(Stored items)
###

Lemma square_mset (n : nat) (m : DenseDoubleMatrix) (j i : nat) (a : float) :
  square n m -> square n (mset m j i a).
Proof.
  intros [Hlen Hrows]. split; [unfold mset; rewrite length_alter; exact Hlen|].
  intros j' row. unfold mset. rewrite list_lookup_alter.
  destruct (decide (j = j')) as [->|Hne]; [|apply Hrows].
  destruct (m !! j') as [row0|] eqn:E; simpl; [|discriminate].
  intros [= <-]. rewrite length_vset. exact (Hrows _ _ E).
Qed.

Lemma mget_mset_eq (n : nat) (m : DenseDoubleMatrix) (j i : nat) (a : float) :
  square n m -> j < n -> i < n -> mget (mset m j i a) j i = a.
Proof.
  intros [Hlen Hrows] Hj Hi. unfold mget, mset.
  rewrite list_lookup_alter_eq.
  destruct (lookup_lt_is_Some_2 m j) as [row Hrow]; [lia|].
  rewrite Hrow. simpl. apply vget_vset_eq.
  rewrite (Hrows _ _ Hrow). exact Hi.
Qed.

Lemma mget_mset_ne (m : DenseDoubleMatrix) (j i j' i' : nat) (a : float) :
  j <> j' \/ i <> i' -> mget (mset m j i a) j' i' = mget m j' i'.
Proof.
  intros Hne. unfold mget, mset. rewrite list_lookup_alter.
  destruct (decide (j = j')) as [->|Hj]; [|reflexivity].
  destruct Hne as [Hne|Hne]; [congruence|].
  destruct (m !! j') as [row|]; simpl; [|reflexivity].
  apply vget_vset_ne. exact Hne.
Qed.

###

> Work item: Go line by line through the records and copy those that contain the word "Hlen".

> Task output:
  intros [Hlen Hrows]. split; [unfold mset; rewrite length_alter; exact Hlen|].
  intros [Hlen Hrows] Hj Hi. unfold mget, mset.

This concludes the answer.